A Dance with Wanderers: A Poem by Ikbale Bouziane

It was a dreamy autumn’s evening. In this land, everything dances during this time of the year. Unlike in my rocky country, the golden leaves irresistibly sway with the breeze down to the fertile soil. Some of them would proudly hold up to the branches awaiting the gentle rain to rinse them away. In this land, even leaves make their own choices.

It was too tempting outside for me to lock myself in my cold dorm. I decided I wanted to spin to the melody of life. Everything started when my international fellows convinced me to go to the Contra Dance event taking place in downtown Orono.

The entire world has forever been our dance floor. However, all the history classes they made us take immunized us from divulging what it really was. My world, at least that night, had never been as harmonious.

“Get a partner from the opposite sex. If you cannot find them, pretend to be one,” said the one-eyed dance master. His voice echoed years of nostalgia and a joyful sorrow. “I want you to just dance,” he added “do not worry about your steps.” I thought to myself “Oh, just like time, music waits for no man!”

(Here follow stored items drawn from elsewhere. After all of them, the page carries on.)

(** * shiv-websocket: the TradingView webhook relay of [src/server.js]

    A shallow embedding of the order pipeline of [server.js]: the instrument
    directory ([syncInstruments], [getInstrumentToken]), the duplicate
    tracker ([isDuplicateSignal]), the token lifecycle
    ([ensureValidAccessToken]) and the webhook handler
    ([app.post("/webhook/tradingview")]).

    Conventions of the embedding.
    - A JavaScript value that may be [undefined] or [null] is an [option];
      a string is a [string]; a number is an integer [Z] (quantities, prices
      in whole units, millisecond clock readings: all exact as doubles below
      2^53).  Where the code tells [null] from [undefined] (the available
      margin in a comparison) the two are kept apart.
    - A signal's quantity and the quantity limit are [scalar]s: a number, or
      the string that spells it when the JSON body quotes the quantity or
      the environment sets the limit, because [>] compares two strings by
      their characters.  The other two limits and the price only ever meet
      numbers and are taken at their numeric value.
    - The objects used as dictionaries ([instrumentMap],
      [symbolToInstrumentMap]) and the [Map] [recentSignals] are [gmap]s
      keyed by strings.
    - Every call that leaves the process (brokerage, storage, clock) reads
      its answer from a [world] record and leaves an [event] in a trace, so
      that "no funds lookup happened" is a statement about the trace.
    - A webhook call runs to completion before the next one starts.  The
      duplicate tracker is only written in the synchronous head of the
      handler, before its first [await], so for the tracker this is the order
      of arrival. *)

From Stdlib Require Import ZArith Lia Ascii String.
From stdpp Require Import gmap strings list fin_maps pretty sorting.

Local Open Scope Z_scope.

(** ** JavaScript primitives *)

(** [!v] is false exactly for a present, non-empty string. *)
Definition truthy_str (v : option string) : bool :=
  match v with
  | Some s => negb (String.eqb s "")
  | None => false
  end.

(** [!n] for a number that may be absent: [undefined], [null] and [0] are
    falsy. *)
Definition truthy_num (v : option Z) : bool :=
  match v with
  | Some n => negb (n =? 0)
  | None => false
  end.

(** A whole number as JavaScript may hold it: the number itself, or a string
    that spells it in decimal digits (["1000"] is [Str 1000]), which is what
    a quoted TradingView placeholder and a numeric environment variable
    are.  An empty string behaves like an absent value and is [None]. *)
Inductive scalar :=
  | Num (n : Z)
  | Str (n : Z).

Global Instance scalar_eq_dec : EqDecision scalar.
Proof. solve_decision. Defined.

(** [Number(v)]. *)
Definition value (v : scalar) : Z :=
  match v with
  | Num n => n
  | Str n => n
  end.

(** [!v]: the number 0 is falsy; a string of digits is not empty and is
    truthy, ["0"] included. *)
Definition truthy_scalar (v : option scalar) : bool :=
  match v with
  | Some (Num n) => negb (n =? 0)
  | Some (Str _) => true
  | None => false
  end.

(** [a > b]: two strings are compared character by character, anything else
    as numbers. *)
Definition js_gt (a b : scalar) : bool :=
  match a, b with
  | Str x, Str y => String.ltb (pretty y) (pretty x)
  | _, _ => bool_decide (value b < value a)
  end.

(** [funds.equity.available_margin]: a number, [null], or [undefined] when
    the answer has no such field. *)
Inductive margin_value :=
  | Margin (m : Z)
  | MarginNull
  | MarginUndefined.

(** [requiredCapital > availableMargin]: [null] counts as 0, and a comparison
    with [undefined] is false. *)
Definition exceeds_margin (requiredCapital : Z) (availableMargin : margin_value) : bool :=
  match availableMargin with
  | Margin m => bool_decide (m < requiredCapital)
  | MarginNull => bool_decide (0 < requiredCapital)
  | MarginUndefined => false
  end.

(** [a === b] on two values that are strings when present. *)
Definition strict_eq (a b : option string) : bool := bool_decide (a = b).

(** [s.split(sep)] for a one-character separator: never empty, ["".split(":")]
    is [[""]], and a trailing separator yields a trailing empty piece. *)
Fixpoint split (sep : ascii) (s : string) : list string :=
  match s with
  | EmptyString => [EmptyString]
  | String c rest =>
      if Ascii.eqb c sep then EmptyString :: split sep rest
      else match split sep rest with
           | piece :: pieces => String c piece :: pieces
           | [] => [String c EmptyString]
           end
  end.

(** Does the string contain the separator? *)
Fixpoint contains (sep : ascii) (s : string) : bool :=
  match s with
  | EmptyString => false
  | String c rest => Ascii.eqb c sep || contains sep rest
  end.

(** The key an object is indexed with: [obj[undefined]] reads the property
    named "undefined". *)
Definition property_key (v : option string) : string := default "undefined"%string v.

(** ** Instrument directory *)

(** A record of the brokerage catalog; an absent field is [None]. *)
Record instrument := Instrument {
  instrument_key : option string;
  trading_symbol : option string;
  exchange : option string
}.

Global Instance instrument_eq_dec : EqDecision instrument.
Proof. solve_decision. Defined.

(** [instrumentMap] (by instrument key) and [symbolToInstrumentMap] (by
    trading symbol).  Trading symbols are assumed not to name a property of
    [Object.prototype], so that a read of a missing key is [undefined]. *)
Record directory := Directory {
  instrumentMap : gmap string instrument;
  symbolToInstrumentMap : gmap string instrument
}.

Definition empty_directory : directory := Directory ∅ ∅.

(** The body of [instruments.forEach((inst) => ...)], the same in the remote
    branch and in the local fallback of [syncInstruments]. *)
Definition merge_instrument (d : directory) (inst : instrument) : directory :=
  let byKey :=
    match instrument_key inst with
    | Some key => if truthy_str (Some key) then <[key := inst]> (instrumentMap d)
                  else instrumentMap d
    | None => instrumentMap d
    end in
  let bySymbol :=
    match trading_symbol inst with
    | Some symbol =>
        if truthy_str (Some symbol) then
          if negb (bool_decide (is_Some (symbolToInstrumentMap d !! symbol)))
             || strict_eq (exchange inst) (Some "NSE"%string)
          then <[symbol := inst]> (symbolToInstrumentMap d)
          else symbolToInstrumentMap d
        else symbolToInstrumentMap d
    | None => symbolToInstrumentMap d
    end in
  Directory byKey bySymbol.

Definition segments : list string := ["NSE"; "BSE"; "MCX"]%string.

(** What one run of [syncInstruments] reads from outside: per segment, the
    parsed remote catalog ([None] when the download, the gunzip or the parse
    throws) and the parsed local fallback file ([None] when it does not exist
    or does not parse). *)
Record catalog_source := CatalogSource {
  remote_catalog : string → option (list instrument);
  local_catalog : string → option (list instrument)
}.

(** One iteration of [for (const segment of segments)]. *)
Definition syncSegment (src : catalog_source) (d : directory) (segment : string) : directory :=
  match remote_catalog src segment with
  | Some instruments => foldl merge_instrument d instruments
  | None =>
      match local_catalog src segment with
      | Some instruments => foldl merge_instrument d instruments
      | None => d
      end
  end.

Definition syncInstruments (src : catalog_source) (d : directory) : directory :=
  foldl (syncSegment src) d segments.

(** The catalog entries one run merges, in the order it merges them. *)
Definition segment_entries (src : catalog_source) (segment : string) : list instrument :=
  match remote_catalog src segment with
  | Some instruments => instruments
  | None => default [] (local_catalog src segment)
  end.

Definition synced_entries (src : catalog_source) : list instrument :=
  concat (map (segment_entries src) segments).

(** [getInstrumentToken(symbol)]: the trading symbol is the second piece of
    an exchange-qualified symbol and the whole symbol otherwise. *)
Definition lookup_symbol (symbol : string) : option string :=
  let parts := split ":"%char symbol in
  if bool_decide (1 < length parts)%nat then parts !! 1%nat else parts !! 0%nat.

Definition getInstrumentToken (d : directory) (symbol : string) : option string :=
  match symbolToInstrumentMap d !! property_key (lookup_symbol symbol) with
  | None => None
  | Some inst => instrument_key inst
  end.

(** *** The rule the specification words for duplicate symbols *)

Definition names_symbol (s : string) (inst : instrument) : bool :=
  bool_decide (trading_symbol inst = Some s).

Definition is_nse (inst : instrument) : bool := strict_eq (exchange inst) (Some "NSE"%string).

(** The specification's reading follows: among the entries of a symbol the
    last one wins, except that an NSE entry is preferred to the others. *)
Definition spec_last_writer_nse_preferred (s : string) (entries : list instrument)
  : option instrument :=
  match last (filter (λ i, names_symbol s i && is_nse i = true) entries) with
  | Some i => Some i
  | None => last (filter (λ i, names_symbol s i = true) entries)
  end.

(** What the code stores: the last NSE entry, else what the map already held,
    else the first entry of the symbol. *)
Definition first_writer_nse_preferred (s : string) (before : option instrument)
    (entries : list instrument) : option instrument :=
  match last (filter (λ i, names_symbol s i && is_nse i = true) entries) with
  | Some i => Some i
  | None =>
      match before with
      | Some i => Some i
      | None => head (filter (λ i, names_symbol s i = true) entries)
      end
  end.
(** When the checks pass: the file is there, both variables are set and not
    empty, the client is built from them, the counters are zero, no call has
    been made and the header is all that was printed. *)
Lemma startup_started cl st :
  startup rt w file_path model_name = inl (Started cl st) →
  ∃ node project_id location,
    files w !! file_path = Some node
    ∧ environ w !! py "GCP_PROJECT" = Some project_id ∧ project_id ≠ []
    ∧ environ w !! py "GCP_LOCATION" = Some location ∧ location ≠ []
    ∧ genai_Client rt project_id location = Ok cl
    ∧ st = State 0 0 [] (header model_name location).
Proof.
  unfold startup, os_path_exists. case_bool_decide as Hf; simpl; [|done].
  destruct Hf as [node Hf].
  destruct (environ w !! py "GCP_PROJECT") as [[|c1 p]|] eqn:Hp; simpl; try done.
  destruct (environ w !! py "GCP_LOCATION") as [[|c2 l]|] eqn:Hl; simpl; try done.
  destruct (genai_Client rt (c1 :: p) (c2 :: l)) as [cl'|e] eqn:Hc; [|done].
  intros [= <- <-]. exists node, (c1 :: p), (c2 :: l). by repeat split.
Qed.
(** X20: Idle can be reached again from every reachable state, by a reset,
    preceded while processing by the settling of the promise the attempt
    awaits; at most two events are needed. *)
Theorem idle_can_be_reached_again
    (engine : Engine)
    (tr : list event) (c : config) :
  run engine tr init = Some c ->
  exists tr' c',
    (List.length tr' <= 2)%nat /\
    run engine tr' c = Some c' /\ state c' = IDLE.
Proof.
  intros R. destruct (reachable_invariants _ _ _ R) as [C K].
  assert (settle : forall e,
             enabled e c = true ->
             state (step engine e c) = ERROR ->
             exists tr' c',
               (List.length tr' <= 2)%nat /\
               run engine tr' c = Some c' /\ state c' = IDLE).
  { intros e En S.
    destruct (reset_leads_to_idle engine _
                (error_reset_enabled _ S)) as [R1 S1].
    exists [e; ClickReset]. eexists. split; [cbn; lia|].
    split; [|exact S1]. cbn [run]. rewrite En. exact R1. }
  assert (reset : enabled ClickReset c = true ->
             exists tr' c',
               (List.length tr' <= 2)%nat /\
               run engine tr' c = Some c' /\ state c' = IDLE).
  { intros En.
    destruct (reset_leads_to_idle engine c En) as [R1 S1].
    exists [ClickReset]. eexists. split; [cbn; lia|].
    split; [exact R1 | exact S1]. }
  destruct (state c) eqn:S.
  - exists [], c. split; [cbn; lia|]. now split.
  - apply reset. cbn [enabled]. unfold rendersPreviewCard. rewrite S.
    pose proof (preview_file c C S) as F.
    rewrite (file_image c C F). now destruct (file c).
  - pose proof (one_attempt c C) as O.
    destruct (pending c) as [|[t p] [|b l]] eqn:P;
      [congruence | | contradiction].
    pose proof (findAttempt_only c t p P) as A.
    destruct p as [|status].
    + assert (En : enabled (FetchRejected t []) c = true)
        by (cbn [enabled]; unfold awaits; now rewrite A).
      apply (settle _ En). exact (proj2 (step_state _ _ _ _ R En)).
    + assert (En : enabled (JsonSettled t (SyntaxError [])) c = true)
        by (cbn [enabled]; unfold awaits; now rewrite A).
      apply (settle _ En). unfold step. rewrite state_render.
      cbn [handle]. unfold jsonSettled. rewrite A.
      now destruct (negb (ok status)).
  - apply reset. exact (done_reset_enabled _ _ _ R S).
  - apply reset. exact (error_reset_enabled _ S).
Qed.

I was there, a trustworthy witness of the world getting together. I saw Russians swing Americans, Buddhists sway Muslims, and Blacks melting into Whites varnishing the atmosphere with a silvery grey tint setting the ballroom in a 60’s ambience.

The ladies’ elegantly twisting flowery dresses got me hypnotized. The steady gaze at my numerous partners’ eyes took me in journeys through every single soul. The touch of their hands upon my ribs cast a contagious thrill throughout my veins. They got me into a mystical trance, vitalized every bit of me, ethereally released me and watched me collapse under the divine cadence.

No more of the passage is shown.